Wednesday, December 28, 2011

Kopi dan hujan dalam versi lain

Secangkir kopi yang kau buat itu sudah semakin dingin sementara aku tak bisa meminumnya, aku masih terdampar dalam hujan yang kemudian mengharuskan aku menari sampai jam 3 sore ini. Aku tahu bentuk kopi yang kau sajikan adalah kisah lalu tapi aku senang dengan itu.

Pukul 5 pagi tadi aku masih terlelap  saat panggilan masuk kedalam teleponku tanpa nama dan tanpa suara, entahlah dan aku pikir siapapun itu tentulah ia tidak hanya sekedar memanggilku kemudian diam. 

Semalam tadi aku bermimpi terbang dimana aku bisa mengatur berapa tinggi aku bisa melompat dan melihatmu dari kejauhan tempatku terbang. Tapi tentunya aku tak bisa melihatnya karena kau sendiri tak pernah ada, lalu ku datangi peron tempat kereta api berhenti, aku tanya petugas berseragam biru itu dan katanya satu jam lagi kereta yang ku maksud akan tiba. 

Seperti satu jam lainnya  tetap aku menunggu dan mencoba terbang dengan mengangkat kedua kakiku, namun aku tidak lagi dapag terbang tinggi. Gravitasi menahanku dan mengharuskan aku menunggu pada bangku kosong yang ternyata kereta api yang kutunggu ternyata tidak pernah datang.

Aku mencoba berjalan kaki saat tak sadar aku terjatuh dan turun hujan, jatuh disini tentunya juga bukan jatuh cinta karena cinta sudah menjadi kotoran yang kucerna saat sarapan tadi. Cinta kutemukan didalam lemari es yang seperti sudah ada disana entah berapa lama bahkan saat aku hendak menyantapnya aku perlu beberapa kali proses penggorengan hingga akhrnya permukaan bekunya mencair dan bisa kusantap.

Hujan sudah tapi belum habis, sementara badanku sudah basah kuyup. Aku tidak membawa baju ganti karena waktu yang sejam pikirku hanyalah waktu dan tentunya akan sama saja dengan hari-hari kemarin. 
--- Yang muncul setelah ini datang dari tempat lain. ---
Lemma tick_store_inv vm s now : store_inv vm s -> store_inv vm (Proposals.advance_all s now).
Proof.
  intros Hinv i. rewrite (proj1 (Proposals.advance_all_spec s now)). specialize (Hinv i).
  destruct (Proposals.entry s i) as [[ph|] [p|]]; simpl; try done.
  by apply prop_ok_advance.
Qed.

(** The store invariant only reads the proposals and their phases. *)
Lemma store_inv_ext vm s s' :
  (forall i, Proposals.entry s' i = Proposals.entry s i) -> store_inv vm s -> store_inv vm s'.
Proof. intros He Hs i. rewrite He. apply Hs. Qed.

Lemma approve_frame s id a c cfg i :
  Proposals.entry (fst (Proposals.approve_emergency s id a c cfg)) i = Proposals.entry s i.
Proof. unfold Proposals.approve_emergency. by repeat case_match; simplify_eq/=. Qed.

Lemma ratify_frame s id i :
  Proposals.entry (fst (Proposals.ratify_emergency s id)) i = Proposals.entry s i.
Proof. unfold Proposals.ratify_emergency. by repeat case_match; simplify_eq/=. Qed.

(** Emergency proposals: what one call may do to the map. *)
Lemma approve_cases s id a c cfg s' r :
  Proposals.approve_emergency s id a c cfg = (s', r) ->
  s' = s \/
  exists ep, emergency_proposals s !! id = Some ep /\ a ∈ c /\ a ∉ approvals ep
    /\ activated ep = false /\ reverted ep = false
    /\ let ep' := Proposals.set_approvals ep ({[a]} ∪ approvals ep) in
       let act := Proposals.has_supermajority ep' (emergency_threshold_bps cfg) in
       s' = Proposals.set_emergencies s
              (<[id := Proposals.set_flags ep' act (ratified ep) (reverted ep)]>
                 (emergency_proposals s))
       /\ r = Ok act.
Proof.
  unfold Proposals.approve_emergency. case_decide as Hc; [by intros [= <- <-]; left|].
  destruct (emergency_proposals s !! id) as [ep|] eqn:Hep; simpl; [|by intros [= <- <-]; left].
  destruct (activated ep) eqn:Ha; simpl; [by intros [= <- <-]; left|].
  destruct (reverted ep) eqn:Hr; simpl; [by intros [= <- <-]; left|].
  case_decide as Hin; [by intros [= <- <-]; left|].
  intros Heq. right. exists ep.
  destruct (Proposals.has_supermajority _ _) eqn:Hs; simplify_eq/=; split_and!; try done;
    unfold Proposals.set_flags, Proposals.set_approvals; simpl; by rewrite ?Ha, ?Hr.
Qed.

(** A property of emergency proposals that holds of a fresh one and is kept by an
    approval, a ratification and a reversal is kept by every call. *)
Definition emergency_closed (Q : EmergencyProposal -> Prop) (bps : Z) : Prop :=
  (forall id p t d da now deadline size,
     Q (mkEmergency id p t d da now deadline ∅ size false false false))
  /\ (forall ep a, Q ep -> activated ep = false -> reverted ep = false ->
        let ep' := Proposals.set_approvals ep ({[a]} ∪ approvals ep) in
        Q (Proposals.set_flags ep' (Proposals.has_supermajority ep' bps)
             (ratified ep) (reverted ep)))
  /\ (forall ep, Q ep -> activated ep = true -> reverted ep = false ->
        Q (Proposals.set_flags ep (activated ep) true (reverted ep)))
  /\ (forall ep, Q ep -> activated ep = true -> ratified ep = false ->
        Q (Proposals.set_flags ep (activated ep) (ratified ep) true)).

Abbreviation emergencies m := (emergency_proposals (proposal_store m)).

(** The calls that do not touch emergency proposals. *)
Lemma emergencies_frame m o m1 :
  run_op m o = Some m1 ->
  match o with
  | OpEmergency _ _ _ _ _ _ | OpApprove _ _ _ | OpRatify _ | OpTick _ => True
  | _ => emergencies m1 = emergencies m
  end.
Proof.
  destruct o; intros Hrun; try done; simpl in Hrun; simplify_eq; try done.
  - unfold submit_proposal in Hrun.
    destruct (Proposals.submit_proposal _ _ _ _ _ _ _ _ _) as [[s r]|] eqn:E; [|done].
    injection Hrun as <-. by apply Proposals.submit_proposal_cases in E as [->|(? & ? & ? & ->)].
  - unfold cancel_proposal, Proposals.cancel_proposal. by repeat case_match; simplify_eq/=.
  - unfold cast_vote. destruct (Ballots.cast_vote _ _ _ _ _ _ _) as [[vm ps] [[]|e]] eqn:E.
    + by apply Ballots.cast_vote_ok in E as (? & ? & ? & ? & ? & -> & ->).
    + by apply Ballots.cast_vote_err in E as (-> & _ & _).
  - unfold create_poll in Hrun. by destruct (Polling.create_poll _ _ _ _ _ _ _ _ _) as [[]|];
      simplify_eq/=.
  - unfold cast_poll_vote in Hrun. by destruct (Polling.cast_poll_vote _ _ _ _ _ _ _) as [[]|];
      simplify_eq/=.
Qed.

Lemma emergencies_op Q m o m1 :
  emergency_closed Q (emergency_threshold_bps (gov_config m)) ->
  run_op m o = Some m1 ->
  map_Forall (fun _ => Q) (emergencies m) -> map_Forall (fun _ => Q) (emergencies m1).
Proof.
  intros (Hnew & Happ & Hrat & Hrev) Hrun Hinv.
  pose proof (emergencies_frame _ _ _ Hrun) as Hf.
  destruct o; try (by rewrite Hf); clear Hf; simpl in Hrun; simplify_eq.
  - unfold submit_emergency in Hrun.
    destruct (Proposals.submit_emergency _ _ _ _ _ _ _ _) as [[s i]|] eqn:E; [|done].
    injection Hrun as <-. apply Proposals.submit_emergency_cases in E as (t1 & _ & ->).
    by apply map_Forall_insert_2.
  - unfold approve_emergency.
    destruct (Proposals.approve_emergency _ _ _ _ _) as [s1 r] eqn:E.
    apply approve_cases in E as [->|(ep & Hep & _ & _ & Ha & Hr & -> & _)]; [done|].
    simpl. apply map_Forall_insert_2; [|done]. apply Happ; [by eapply Hinv|done..].
  - unfold ratify_emergency, Proposals.ratify_emergency.
    destruct (emergencies m !! id) as [ep|] eqn:Hep; simpl; [|done].
    destruct (activated ep) eqn:Ha, (reverted ep) eqn:Hr; simpl; try done.
    apply map_Forall_insert_2; [|done]. pose proof (Hrat ep (Hinv _ _ Hep) Ha Hr) as Hq.
    by rewrite Ha, Hr in Hq.
  - destruct (Proposals.advance_all_spec (proposal_store m) now) as (_ & Hm & _).
    simpl. rewrite Hm. intros i ep (ep0 & <- & Hep0)%lookup_fmap_Some.
    specialize (Hinv _ _ Hep0). unfold Proposals.check_deadline.
    destruct (activated ep0 && negb (ratified ep0) && negb (reverted ep0)
              && bool_decide (now >= ratification_deadline ep0)) eqn:Hc; [|done].
    rewrite !andb_true_iff, !negb_true_iff in Hc. destruct Hc as [[[? ?] ?] ?].
    by apply Hrev.
Qed.

Lemma emergency_ok_closed bps : emergency_closed emergency_ok bps.
Proof.
  unfold emergency_closed, emergency_ok; split_and!; simpl.
  - intros. by split; [intros [?|?]|].
  - intros ep a [Hok _] Ha Hr. rewrite Ha in Hok. split; [|done]. intros Hx.
    discriminate (Hok Hx).
  - intros ep Hok Ha Hr. by rewrite Hr.
  - intros ep Hok Ha Hr. rewrite Ha, Hr. by split.
Qed.

(** Every call that a caller can make keeps the invariant. *)
Lemma gov_op_inv m o m' : gov_inv m -> op_ok m o -> run_op m o = Some m' -> gov_inv m'.
Proof.
  intros (Hs & He & Hp) Hok Hrun.
  assert (store_inv (voting_manager m') (proposal_store m')
          /\ Polling.poll_inv (poll_store m')) as [Hs' Hp'].
  2:{ split_and!; try done. exact (emergencies_op _ _ _ _ (emergency_ok_closed _) Hrun He). }
  destruct o; simpl in *; simplify_eq.
  - by split.
  - unfold submit_proposal in Hrun.
    destruct (Proposals.submit_proposal _ _ _ _ _ _ _ _ _) as [[s r]|] eqn:E; simplify_eq/=.
    split; [by eapply submit_store_inv|done].
  - unfold cancel_proposal. pose proof (cancel_store_inv _ _ id requester Hs) as Hc.
    by destruct (Proposals.cancel_proposal _ _ _).
  - unfold cast_vote. destruct (Ballots.cast_vote _ _ _ _ _ _ _) as [[vm ps] r] eqn:E.
    split; [by eapply vote_store_inv|done].
  - unfold submit_emergency in Hrun.
    destruct (Proposals.submit_emergency _ _ _ _ _ _ _ _) as [[s i]|] eqn:E; [|done].
    injection Hrun as <-. by apply Proposals.submit_emergency_cases in E as (t1 & _ & ->).
  - unfold approve_emergency.
    pose proof (store_inv_ext _ _ _ (approve_frame _ id approver committee (gov_config m)) Hs) as Ha.
    by destruct (Proposals.approve_emergency _ _ _ _ _).
  - unfold ratify_emergency. pose proof (store_inv_ext _ _ _ (ratify_frame _ id) Hs) as Ha.
    by destruct (Proposals.ratify_emergency _ _).
  - unfold create_poll in Hrun.
    destruct (Polling.create_poll _ _ _ _ _ _ _ _ _) as [[s r]|] eqn:E; simplify_eq/=.
    split; [done|]. by eapply Polling.create_poll_inv.
  - unfold cast_poll_vote in Hrun.
    destruct (Polling.cast_poll_vote_inv (poll_store m) id voter index pol location now Hp Hok)
      as (s' & r & E & Hc). rewrite E in Hrun. by simplify_eq/=.
  - split; [by apply tick_store_inv|done].
Qed.

Lemma runs_inv m os m' : gov_inv m -> runs m os m' -> gov_inv m'.
Proof.
  intros Hi Hr. induction Hr as [|m0 o m1 os m' Hok Hrun _ IH]; [done|].
  apply IH. by eapply gov_op_inv.
Qed.

Lemma reached_inv c os m : runs (new c) os m -> gov_inv m.
Proof. apply runs_inv, gov_inv_new. Qed.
Lebih dari lima tahun cahaya yang setara dengan 50 menit menurut teori perhitunganku aku berada dalam hujan, padahal aku tak bisa berenang saat dihadapanku yang tidak hujan ada secangkir kopi buatanmu. Katamu tempo hari itu adalah kopi cinta, walau aku tak pernah tahu rasanya karena kulihat kau selalu menggerutu saat kuminta kau membuatkanku kopi pahit seleraku.
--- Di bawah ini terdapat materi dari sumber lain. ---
Lemma run_op_threshold b m o m1 :
  keeps_threshold b o -> emergency_threshold_bps (gov_config m) = b ->
  run_op m o = Some m1 -> emergency_threshold_bps (gov_config m1) = b.
Proof.
  intros Hk Hb Hrun. destruct o; simpl in *; simplify_eq; try done.
  - unfold submit_proposal in Hrun.
    by destruct (Proposals.submit_proposal _ _ _ _ _ _ _ _ _) as [[]|]; simplify_eq/=.
  - unfold cancel_proposal. by destruct (Proposals.cancel_proposal _ _ _).
  - unfold cast_vote. by destruct (Ballots.cast_vote _ _ _ _ _ _ _) as [[] ?].
  - unfold submit_emergency in Hrun.
    destruct (Proposals.submit_emergency _ _ _ _ _ _ _ _) as [[]|]; [|done]. by injection Hrun as <-.
  - unfold approve_emergency. by destruct (Proposals.approve_emergency _ _ _ _ _).
  - unfold ratify_emergency. by destruct (Proposals.ratify_emergency _ _).
  - unfold create_poll in Hrun.
    by destruct (Polling.create_poll _ _ _ _ _ _ _ _ _) as [[]|]; simplify_eq/=.
  - unfold cast_poll_vote in Hrun.
    by destruct (Polling.cast_poll_vote _ _ _ _ _ _ _) as [[]|]; simplify_eq/=.
Qed.

Definition backed (b : Z) (ep : EmergencyProposal) : Prop :=
  activated ep = true -> Proposals.has_supermajority ep b = true.

Lemma backed_closed b : emergency_closed (backed b) b.
Proof. unfold emergency_closed, backed; simpl. split_and!; try done; intros; auto. Qed.

Lemma runs_backed b m os m' :
  runs m os m' -> Forall (keeps_threshold b) os ->
  emergency_threshold_bps (gov_config m) = b ->
  map_Forall (fun _ => backed b) (emergencies m) ->
  map_Forall (fun _ => backed b) (emergencies m').
Proof.
  induction 1 as [|m o m1 os m' Hok Hrun _ IH]; intros Hk Hb Hq; [done|].
  apply Forall_cons in Hk as [Hko Hk]. apply IH; [done|by eapply run_op_threshold|].
  eapply emergencies_op; [|done|done]. rewrite Hb. apply backed_closed.
Qed.

Lemma supermajority_iff ep b :
  0 <= committee_size ep -> 0 <= b -> committee_size ep * b + 9999 < 2 ^ 64 ->
  Proposals.has_supermajority ep b = true <->
  0 < committee_size ep /\ committee_size ep * b <= 10000 * Z.of_nat (size (approvals ep)).
Proof.
  intros Hc Hb Hlt. unfold Proposals.has_supermajority. case_decide; simpl.
  - split; [done|]. intros; exfalso; lia.
  - unfold saturating_mul, saturating_add, max_val. rewrite !Z.min_l by lia.
    rewrite bool_decide_eq_true. split; intros Hx; [split; [lia|]|];
      pose proof (Z.div_mod (committee_size ep * b + 9999) 10000);
      pose proof (Z.mod_pos_bound (committee_size ep * b + 9999) 10000); lia.
Qed.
Aku tak bisa menggambilnya, padahal dingin sudah menutupi pori-poriku. Sudah satu jam dalam versi yang lain aku tak bergerak memandang kopi itu hingga akhirnya dingin. Aku beku apakah karena sarapan cintaku tadi pagi beberapa jam yang lalu sementara aku harus disini 30 menit lagi sampai jam 3 sore. 

Aku sedang berpikir kalau saja tidak ada hujan, tapi aku sendiri berpikir kenapa ada kopi dan sarapan ku cerna tadi kenapa harus makanan beku.